3.4. Schließlich kommen auch Gründe für die Mandatsniederlegung in Betracht, die sich aus der besonderen Rechtsposition des Vorstandsmitglieds ergeben und keine Entsprechung im AngG oder sonstigen verwandten Gesetzen haben (Runggaldier/Schima aaO 167). Als Beispiel führen Runggaldier/Schima an, dass ein Vorstandsmitglied wahrnimmt, dass ein anderes Vorstandsmitglied seine Pflichten (zB betreffend das Rechnungswesen) vernachlässigt und demgemäß die Gefahr besteht, dass sämtliche Vorstandsmitglieder zur Haftung herangezogen werden könnten. Diesfalls bestehe für das Vorstandsmitglied, wenn es ihm nicht gelinge, die Behebung des Zustands oder die Ablösung des sorgfaltswidrigen Kollegen zu erreichen, ein wichtiger Grund für die Niederlegung des eigenen Amts.

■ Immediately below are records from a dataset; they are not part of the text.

(* ===== verification/MainSpec.v ===== *)
(** * What a start guarantees

    A first start ends with a usable program: a valid configuration on disk, everything derived from it
    in step, and the documented default credentials opening the admin interface. *)
From stdpp Require Import base tactics option list numbers strings gmap.
From Stdlib Require Import ZArith Lia Ascii.
From S2P Require Import Prelude.
From S2P Require Import GoStrings.
From S2P Require Import GoNet.
From S2P Require Import GoConv.
From S2P Require Import GoText.
From S2P Require Import ConfigData.
From S2P Require Import Codec.
From S2P Require Import ConfigCodec.
From S2P Require Import Limiter.
From S2P Require Import Password.
From S2P Require Import PasswordSpec.
From S2P Require Import Store.
From S2P Require Import StoreSpec.
From S2P Require Import Traffic.
From S2P Require Import LogStore.
From S2P Require Import AuditTrail.
From S2P Require Import Session.
From S2P Require Import SessionSpec.
From S2P Require Import Conns.
From S2P Require Import Rules.
From S2P Require Import Server.
From S2P Require Import Main.
From S2P Require Import ServerSpec.
From S2P Require Import Bodies.
From S2P Require Import AdminUsers.
From S2P Require Import Admin.
From S2P Require Import AdminSample.
From S2P Require Import AdminAccessSpec.
From S2P Require Import ImportSpec.
From S2P Require Import AdminSpec.
From S2P Require Import AdminInvariantSpec.
From S2P Require Import ListenerSpec.
From S2P Require Import AdminFlowSpec.

Section MainSpec.
Context `{UnicodeTables}.

(** The addresses a first start takes from the environment. *)
Definition first_proxy_addr (b : Boot) : string := envOr (bt_env b) "PROXY_ADDR" ":3128".
Definition first_admin_addr (b : Boot) : string := envOr (bt_env b) "ADMIN_ADDR" ":8080".

(** No configuration yet, random bytes, a disk to write to, two addresses that can be bound one after the
    other. *)
Definition first_start_ok (en : Env) (b : Boot) (salt : list Z) : Prop :=
  read_config (bt_readable b) (bt_disk b) = None
  /\ fr_salt (bt_fresh b) = Some salt /\ Forall is_byte salt /\ fr_id (bt_fresh b) <> []
  /\ io_tmp (en_save en) = Written /\ io_rename (en_save en) = true
  /\ validListenAddr (first_proxy_addr b) = true /\ validListenAddr (first_admin_addr b) = true
  /\ net_Listen (en_bind en) [] (first_proxy_addr b) = true
  /\ net_Listen (en_bind en) [first_proxy_addr b] (first_admin_addr b) = true.

#[local] Opaque pbkdf2SHA256.

Lemma randomHex_nonempty l : l <> [] -> randomHex l <> "".
Proof. by destruct l. Qed.

(** The configuration of a first start. *)
Definition first_config (b : Boot) (hash : string) : Config :=
  mkConfig 1 (randomHex (bt_key b))
    (mkProxySettings true (first_proxy_addr b) (first_admin_addr b)
       true true true 15 300 25 0)
    (mkGlobalRules false [] []) default_logs
    [mkUser (randomHex (fr_id (bt_fresh b))) "admin" hash true "admin" false [] [] 0 0 (fr_now (bt_fresh b)) ""
       zero_stats 0].

Lemma defaultConfig_first b salt : fr_salt (bt_fresh b) = Some salt ->
  exists hash, HashPassword (Some salt) "admin123" = Some hash
    /\ defaultConfig (bt_env b) (bt_fresh b) (bt_key b) = Some (first_config b hash).
Proof.
  intros Hs. unfold defaultConfig, NewUser. rewrite Hs.
  destruct (HashPassword (Some salt) "admin123") as [hash|] eqn:Eh; [|done]. exists hash. split; [done|].
  unfold first_config. rewrite usernameRe_trim by done. reflexivity.
Qed.

Lemma first_config_ok en b salt hash : first_start_ok en b salt -> HashPassword (Some salt) "admin123" = Some hash ->
  config_ok (first_config b hash).
Proof.
  intros (_ & _ & Hsalt & Hid & _ & _ & H1 & H2 & _) Hh. apply config_ok_users.
  split; [|split; [split; constructor|]].
  - unfold settings_ok, first_config, default_logs. cbn. split_and!; try done; lia.
  - unfold users_valid, first_config. cbn [c_Users]. split_and!.
    + constructor; [|constructor]. split; [|done]. unfold user_ok. cbn. split_and!; try done; try lia; try (by right); try constructor.
      * by apply randomHex_nonempty.
      * by eapply HashPassword_valid.
    + apply NoDup_singleton.
    + intros _. apply NoDup_singleton.
    + eexists. split; [left|done].
Qed.

(** The proxy a first start ends with. *)
Lemma main_first_start en b salt : first_start_ok en b salt ->
  exists hash p, HashPassword (Some salt) "admin123" = Some hash /\ main_start en b = Ok p
    /\ config p = first_config b hash /\ in_sync p /\ admin_follows p /\ indexed (px_store p)
    /\ st_onChange (px_store p) = [proxy_listener] /\ st_authCache (px_store p) = ∅
    /\ dk_config (st_disk (px_store p)) = Some (marshal_indent (first_config b hash))
    /\ px_limiters p = no_limiters /\ px_conns p = no_conns.
Proof.
  intros Hf. pose proof Hf as (Hread & Hsalt & Hb & Hid & Htmp & Hren & _ & _ & B1 & B2).
  destruct (defaultConfig_first b salt Hsalt) as (hash & Hh & Hd). exists hash.
  unfold main_start, NewStore. rewrite Hread, Hd. unfold saveLocked, save_files. rewrite Htmp, Hren.
  cbn [st_cfg fst snd]. unfold Start.
  cbn [config st_cfg px_store NewProxy set_rules set_store applyTransport set_connectTimeout AddOnChange rebuildIndex
    with_index with_disk px_connectTimeoutSec].
  change (ps_ListenAddr (c_Proxy (first_config b hash))) with (first_proxy_addr b).
  change (ps_AdminListenAddr (c_Proxy (first_config b hash))) with (first_admin_addr b).
  rewrite B1, B2. cbn [negb]. eexists. split; [done|]. split; [reflexivity|]. split_and!; done.
Qed.

(** C16: A first start makes a usable program: without a readable configuration, with random bytes, a disk that
    can be written and the two addresses of the environment well formed, the proxy address free and the admin
    address one that can be bound once the process listens on the former, [main] reaches its announcement
    with a valid configuration in memory and on disk and with rules, timeout and both listeners in step
    with it; it warns of the default credentials, and a login with [admin] and [admin123] then succeeds. *)
Theorem first_start_is_usable en b salt : first_start_ok en b salt ->
  exists p, main_start en b = Ok p
    /\ config_ok (config p) /\ in_sync p /\ admin_follows p /\ default_notice (config p) = true
    /\ dk_config (st_disk (px_store p)) = Some (marshal_indent (config p))
    /\ forall en' r, rq_Method r = "POST" -> decode_login (rq_Body r) = Some (mkLoginBody "admin" "admin123") ->
         rs_status (apiLogin en' r p).1 = 200.
Proof.
  intros Hf. pose proof Hf as (_ & _ & Hb & _).
  destruct (main_first_start en b salt Hf) as (hash & p & Hh & Hp & Hc & Hsync & Hadm & Hidx & _ & Hcache & Hdisk & Hlim & _).
  pose proof (first_config_ok en b salt hash Hf Hh) as Hok.
  assert (VerifyPassword hash "admin123" = true) as Hv
    by (rewrite (fresh_hash_verifies salt "admin123" hash "admin123" Hb Hh); apply bool_decide_eq_true_2; reflexivity).
  exists p. split_and!; [done|by rewrite Hc|done|done| |by rewrite Hc|].
  - rewrite Hc. unfold default_notice, first_config. cbn [c_Users List.find u_Username u_PasswordHash].
    unfold IsDefaultPassword. by rewrite Hv.
  - intros en' r Hm Hd. unfold apiLogin. rewrite Hm, Hd. change (negb ("POST" =s? "POST")) with false. cbn iota.
    unfold px_loginAllowed, px_accountAllowed, with_login, with_account. cbn [fst snd px_limiters set_limiters
      lm_loginFails lm_accountFails]. rewrite Hlim.
    assert (forall k, attempt_allowed login_limits (en_now en') k ∅ = (true, ∅)) as Hfree
      by (intros k; unfold attempt_allowed; by rewrite lookup_empty).
    unfold loginAllowed, accountAllowed, no_limiters. cbn [lm_loginFails lm_accountFails lb_Username lb_Password].
    change ("admin" =s? "") with false. cbn iota. rewrite !Hfree. cbn [fst snd negb].
    unfold px_checkBasicAuth, checkBasicAuth, login_header. cbn [lb_Username lb_Password px_store set_limiters].
    rewrite basic_credentials_made by done.
    set (adm := mkUser (randomHex (fr_id (bt_fresh b))) "admin" hash true "admin" false [] [] 0 0 (fr_now (bt_fresh b)) ""
       zero_stats 0).
    assert (FindUserByName "admin" (px_store p) = Some adm) as ->.
    { apply (find_self (px_store p) adm Hidx); [by rewrite Hc|]. rewrite Hc. left. }
    cbn [adm u_Enabled u_PasswordHash negb]. unfold verify_with_cache, verifyCached, cache_lookup.
    rewrite Hcache, lookup_empty, Hv. reflexivity.
Qed.
End MainSpec.

Section Witnesses.
#[local] Existing Instance plain_tables.

(** An empty data directory. *)
Let boot : Boot :=
  mkBoot (fun _ => "") (mkFresh (Some [1; 2]) [171; 205] "1970-01-02T00:00:00Z") [7] (mkDisk None None None) true None true None.

Lemma first_start_is_usable_witness : exists p, main_start Demo.env boot = Ok p
  /\ config_ok (config p) /\ in_sync p /\ admin_follows p /\ default_notice (config p) = true
  /\ dk_config (st_disk (px_store p)) = Some (marshal_indent (config p))
  /\ forall en' r, rq_Method r = "POST" -> decode_login (rq_Body r) = Some (mkLoginBody "admin" "admin123") ->
       rs_status (apiLogin en' r p).1 = 200.
Proof.
  apply (first_start_is_usable Demo.env boot [1; 2]). unfold first_start_ok.
  split; [reflexivity|]. split; [reflexivity|]. split; [repeat constructor; unfold is_byte; lia|].
  split; [discriminate|]. split; [reflexivity|]. split; [reflexivity|]. split_and!; vm_compute; reflexivity.
Defined.
End Witnesses.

Dasselbe gelte, wenn aus anderen Gründen, gegen die das Vorstandsmitglied sich nicht wehren kann, Haftungen drohen, etwa wenn die Hausbank in der Unternehmenskrise die Mitglieder des Vertretungsorgans an der Zahlung der laufenden Abgabenschulden der Gesellschaft hindere (Runggaldier/Schima aaO 167).
3.5. Die bloße Verweigerung der Entlastung bildet demgegenüber, sofern sie nicht aus offenbar unsachlichen Gründen oder unter besonders diskriminierenden Umständen erfolgt, keinen wichtigen Grund für die Mandatsniederlegung (Runggaldier/Schima aaO 167;Schima in Kalss/Kunz, Handbuch Aufsichtsrat Rz 17.190).
3.6. Ebensowenig liegt ein wichtiger Grund vor, wenn das Vorstandsmitglied sich in einer wichtigen unternehmensstrategischen Frage oder grundsätzlich in Bezug auf die von ihm für richtig gehaltene Geschäftspolitik bei dem Kollegen im Vorstand bzw beim Aufsichtsrat nicht durchsetzen kann (Runggaldier/Schima aaO 167).
3.7. Nach Schima (in Kalss/Kunz, Handbuch Aufsichtsrat Rz 17.191) können fundamentale nachträgliche Eingriffe in die Amtsausübung den betroffenen Vorstand zum Rücktritt aus wichtigem Grund berechtigen. Gleiches gilt bei Zerstörung des Vertrauensverhältnisses zwischen der Gesellschaft und dem Vorstand (Reich-Rohrwig/Szilagyi aaO Rz 259 mwN).
4.1. Diese Voraussetzungen liegen im vorliegenden Fall jedoch nicht vor. Dass in die Vorstandsagenden des Klägers eingegriffen worden wäre, konnten die Vorinstanzen nicht feststellen.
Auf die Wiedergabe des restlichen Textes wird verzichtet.